Delaying Aid Punishes Afghans For Taliban Sins
Michael Hughes
August 12, 2023
There’s an international development theory, backed by strong evidence, known as the paradox of giving – that foreign aid often leads to more suffering for poverty-stricken countries, and donors ought embrace the Hippocratic oath: “First, do no harm,” as argued by expert William Easterly. The concept that funding and food could make a situation worse is a hard concept to get one’s mind around.
When the Taliban seized Kabul almost two years ago, Western aid that had supported the country’s economy disappeared overnight, a move that would end up only exacerbating the forthcoming crisis. It seemed like a knee-jerk reaction after the international community was stunned by the speed with which both Afghan forces and the government imploded.
Efforts have been made to resume aid while circumventing the radical movement, although it appears the Taliban are continuing to take their share, according to the U.S. reconstruction watchdog’s latest audit. House Foreign Affairs panel chair Michael McCaul said the report shows the Biden administration must be more transparent on Afghan funding and painted an ominous picture about whom the aid was benefitting.
“It is despicable that U.S. taxpayer money is lining the pockets of a terrorist group like the Taliban, which persecutes Afghan women and girls, funds al-Qaeda and other terrorists, perpetrates atrocities against religious minorities, and commits numerous other human rights abuses daily,” McCaul said in a statement on August 8.
Although most donor funding has been directed through the UN system, the report said the Taliban have “effectively infiltrated and influenced most UN-managed assistance programming.” The Taliban appear to view the UN system “as yet another revenue stream,” which their movement will seek to monopolize, the report added.
On the other hand, could the Taliban II regime do much worse than their predecessors, who abused a large percentage of about $140 billion in U.S. reconstruction funds from 2002 to 2021? The Ghani and Karzai administration case studies support Easterly’s paradox thesis: development aid can actually destabilize a war-torn country. In fact, a 2014 State Department assessment concluded that areas where USAID implemented “stabilization” programs actually “decreased stability.”

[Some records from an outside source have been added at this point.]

(** ** Orphans *)

(** The components of the path, one [lstat] each. *)
Fixpoint inspect_components (answers : list LstatAnswer) (current : string) (components : list string)
    (require_regular_file : bool) : Result unit :=
  match components with
  | [] => Ok tt
  | c :: rest =>
      let current := append_path current c in
      let final := bool_decide (rest = []) in
      match answers with
      | LstatErrno e :: _ =>
          if bool_decide (e = ENOENT) && negb require_regular_file then Ok tt
          else Err (ManifestIoError "cannot inspect manifest path" current e)
      | LstatLink :: _ => Err (Corruption "manifest path resolves through a symlink")
      | LstatDirectory :: answers' =>
          if final then Err (Corruption "manifest path is not a regular file")
          else inspect_components answers' current rest require_regular_file
      | LstatRegular _ _ :: answers' =>
          if final then inspect_components answers' current rest require_regular_file
          else Err (Corruption "manifest path parent is not a directory")
      | LstatOther :: _ =>
          Err (Corruption (if final then "manifest path is not a regular file"
                           else "manifest path parent is not a directory"))
      | [] => inspect_components [] current rest require_regular_file
      end
  end.
Definition InspectRelativePath (answers : list LstatAnswer) (root : string) (relative : fs_path)
    (require_regular_file : bool) : Result unit :=
  inspect_components answers root relative require_regular_file.

(** The second [lstat], of a file whose identity the caller knows. *)
Definition revalidate (path : string) (expected_device expected_inode : option Z) (seen : LstatAnswer) : Result unit :=
  match expected_device, expected_inode with
  | None, None => Ok tt
  | Some device, Some inode =>
      match seen with
      | LstatErrno e => Err (ManifestIoError "cannot revalidate orphan" path e)
      | LstatRegular d i =>
          if negb (d =? device) || negb (i =? inode)
          then Err (mkStatus kUnavailable "orphan inode/device changed after validation") else Ok tt
      | _ => Err (mkStatus kUnavailable "orphan inode/device changed after validation")
      end
  | _, _ => Err (Invalid "orphan identity requires both device and inode")
  end.

(** The sequence after the last segment, 0 when there is none left. *)
Definition expected_first (entries : list SegmentManifestEntry) : Z :=
  match list.last entries with
  | None => 1
  | Some e => if entry_last_sequence e =? u64_max then 0 else entry_last_sequence e + 1
  end.

Definition check_orphan (m : PartitionManifest) (e : SegmentManifestEntry) (device inode : option Z)
    (inspected : list LstatAnswer) (seen : LstatAnswer) : Result unit :=
  fail_if negb (bool_decide (entry_state e = kSegmentSealed)) with
    Invalid "only a verified sealed orphan may be adopted" ;;
  check! ValidateSegmentPath (relative_path e) (max_relative_path_bytes (manifest_limits (manifest_options_ m))) ;;
  fail_if existsb (fun x => (entry_segment_id x =? entry_segment_id e)
                            || bool_decide (relative_path x = relative_path e)) (segments (snapshot_ m)) with
    mkStatus kAlreadyExists "orphan is already tracked" ;;
  let first := expected_first (segments (snapshot_ m)) in
  fail_if (first =? 0) || negb (entry_first_sequence e =? first) with
    Invalid ("orphan first sequence must exactly follow the previous segment; "
             +:+ "non-contiguous adoption requires an explicit validated Gap") ;;
  check! InspectRelativePath inspected (root_ m) (relative_path e) true ;;
  revalidate (append_path (root_ m) (generic_string (relative_path e))) device inode seen.

Definition AdoptSealedOrphan (m : PartitionManifest) (e : SegmentManifestEntry) (device inode : option Z)
    (inspected : list LstatAnswer) (seen : LstatAnswer) (a : ManifestWriteAnswers) : MutationM :=
  match check_orphan m e device inode inspected seen with
  | Err s => answer m (Err s)
  | Ok _ => AddSegment m e a
  end.

(** [target] answers the [lstat] of the new name, [renamed] and [sync] the calls after it; the manifest
    file is not touched.  The result holds the new name. *)
Definition QuarantineOrphan (m : PartitionManifest) (p : fs_path) (device inode : option Z)
    (inspected : list LstatAnswer) (seen target : LstatAnswer) (renamed opened synced : option Errno)
  : PartitionManifest * Result fs_path :=
  let limit := max_relative_path_bytes (manifest_limits (manifest_options_ m)) in
  let quarantined := path_of_string (generic_string p +:+ ".orphan") in
  let source := append_path (root_ m) (generic_string p) in
  let destination := append_path (root_ m) (generic_string quarantined) in
  match
    (fail_if poisoned_ m with kPoisoned ;;
     check! ValidateSegmentPath p limit ;;
     fail_if existsb (fun x => bool_decide (relative_path x = p)) (segments (snapshot_ m)) with
       Invalid "tracked segment cannot be quarantined as orphan" ;;
     check! InspectRelativePath inspected (root_ m) p true ;;
     check! revalidate source device inode seen ;;
     check! ValidateBasicRelativePath quarantined limit ;;
     match target, renamed with
     | LstatErrno ENOENT, None => Ok tt
     | LstatErrno ENOENT, Some e => Err (ManifestIoError "cannot quarantine orphan" source e)
     | LstatErrno e, _ => Err (ManifestIoError "cannot inspect quarantine destination" destination e)
     | _, _ => Err (mkStatus kAlreadyExists "orphan quarantine destination exists")
     end)
  with
  | Err e => (m, Err e)
  | Ok _ =>
      let directory := append_path (root_ m) "segments" in
      match opened, synced with
      | Some e, _ => (poison_manifest m, Err (ManifestIoError "cannot open directory" directory e))
      | None, Some e => (poison_manifest m, Err (ManifestIoError "cannot fsync directory" directory e))
      | None, None => (m, Ok quarantined)
      end
  end.

(** ** Creation and opening *)

Definition VerifyDirectory (seen : LstatAnswer) (path : string) : Result unit :=
  match seen with
  | LstatErrno e => Err (ManifestIoError "cannot inspect" path e)
  | LstatDirectory => Ok tt
  | _ => Err (Invalid "manifest root is not a real directory")
  end.

(** [None]: the lock is held by this process now. *)
Inductive LockAnswer : Set := LockAcquired | LockOpenErrno (e : Errno) | LockHeld | LockErrno (e : Errno).
Definition AcquireOwnerLock (a : LockAnswer) (root : string) : Result unit :=
  let path := append_path root ".manifest.owner.lock" in
  match a with
  | LockAcquired => Ok tt
  | LockOpenErrno e => Err (ManifestIoError "cannot open owner lock" path e)
  | LockHeld => Err (mkStatus kUnavailable "manifest already has an owner")
  | LockErrno e => Err (ManifestIoError "cannot acquire owner lock" path e)
  end.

Then again, let’s not forget, the Taliban were unintended recipients during the conflict. According to former U.S. diplomat Peter Galbraith, Washington’s puppet governments and the Taliban were one in the same. Galbraith once told author Douglas Wissing: “I described this as a mafia state. We see the Afghan state on one side, and the Taliban on the other. But the reality is they work together.”
Renowned economist Jeffrey Sachs, Easterly’s intellectual arch-rival, has argued that aid programs do work in countries that are not invaded. Mixing security aid with other assistance was the problem all along, according to Sachs. And, as a result, Sachs estimated that probably less than 2% of U.S. funding reached the Afghan people “in the form of basic infrastructure or poverty-reducing services.”
Putting aside the fact IS-K is more deadly and active than ever, one could argue that Afghanistan is technically speaking not engaged in a war. But, apparently, it was more palatable to turn a blind eye while the Taliban skimmed funding illegally during a war versus handing them money directly today.
Some argue it comes down to how the money is allocated. Graeme Smith and Ibraheem Bahiss, from the International Crisis Group (ICG), in a Foreign Affairs piece this week claim there are substantial practical steps that can and must be taken by the international community, including implementation of targeted, short-term, project-oriented, regional initiatives that solve specific societal, climate, or nutrition problems – like water infrastructure issues.
The examples they give underscore the need for fully transparent, earmarked, and designated public funding, with clear conditions and mechanisms to monitor progress. I found it interesting that what they proffer as a potential template is a 50-year old Afghan-Iranian water agreement that failed.
“A blueprint for better cooperation already exists in the form of a 1973 water treaty between the two countries, which guaranteed Iran fixed amounts of water. Negotiations at the time included discussions about increasing Afghan trade through Iranian seaports,” the authors explain. “That treaty was never implemented because of political upheaval in both countries, but the old deal could serve as the basis for today’s negotiations.”
The parties could make the climate adaptations themselves, in theory, the authors said, but both sides are saddled with foreign sanctions. And they warned allowing the Taliban to tackle such a project on their own has proven disastrous and fueled tensions with other states in the region.
“Getting help from organizations such as the World Bank is not only a matter of technical assistance; it could help with the politics of water,” the article suggested. “Financing through the Global Environment Facility, the Green Climate Fund, and the Adaptation Fund could substantially help defray infrastructure costs, but Afghanistan’s access to these funds has been suspended since the Taliban’s takeover.”
In the end, the two ICG analysts made clear that doing nothing is certainly out of the picture:
“Afghanistan’s economic and security troubles cannot be ignored indefinitely, not least because the people who suffer most from instability and deprivation are often women and girls.”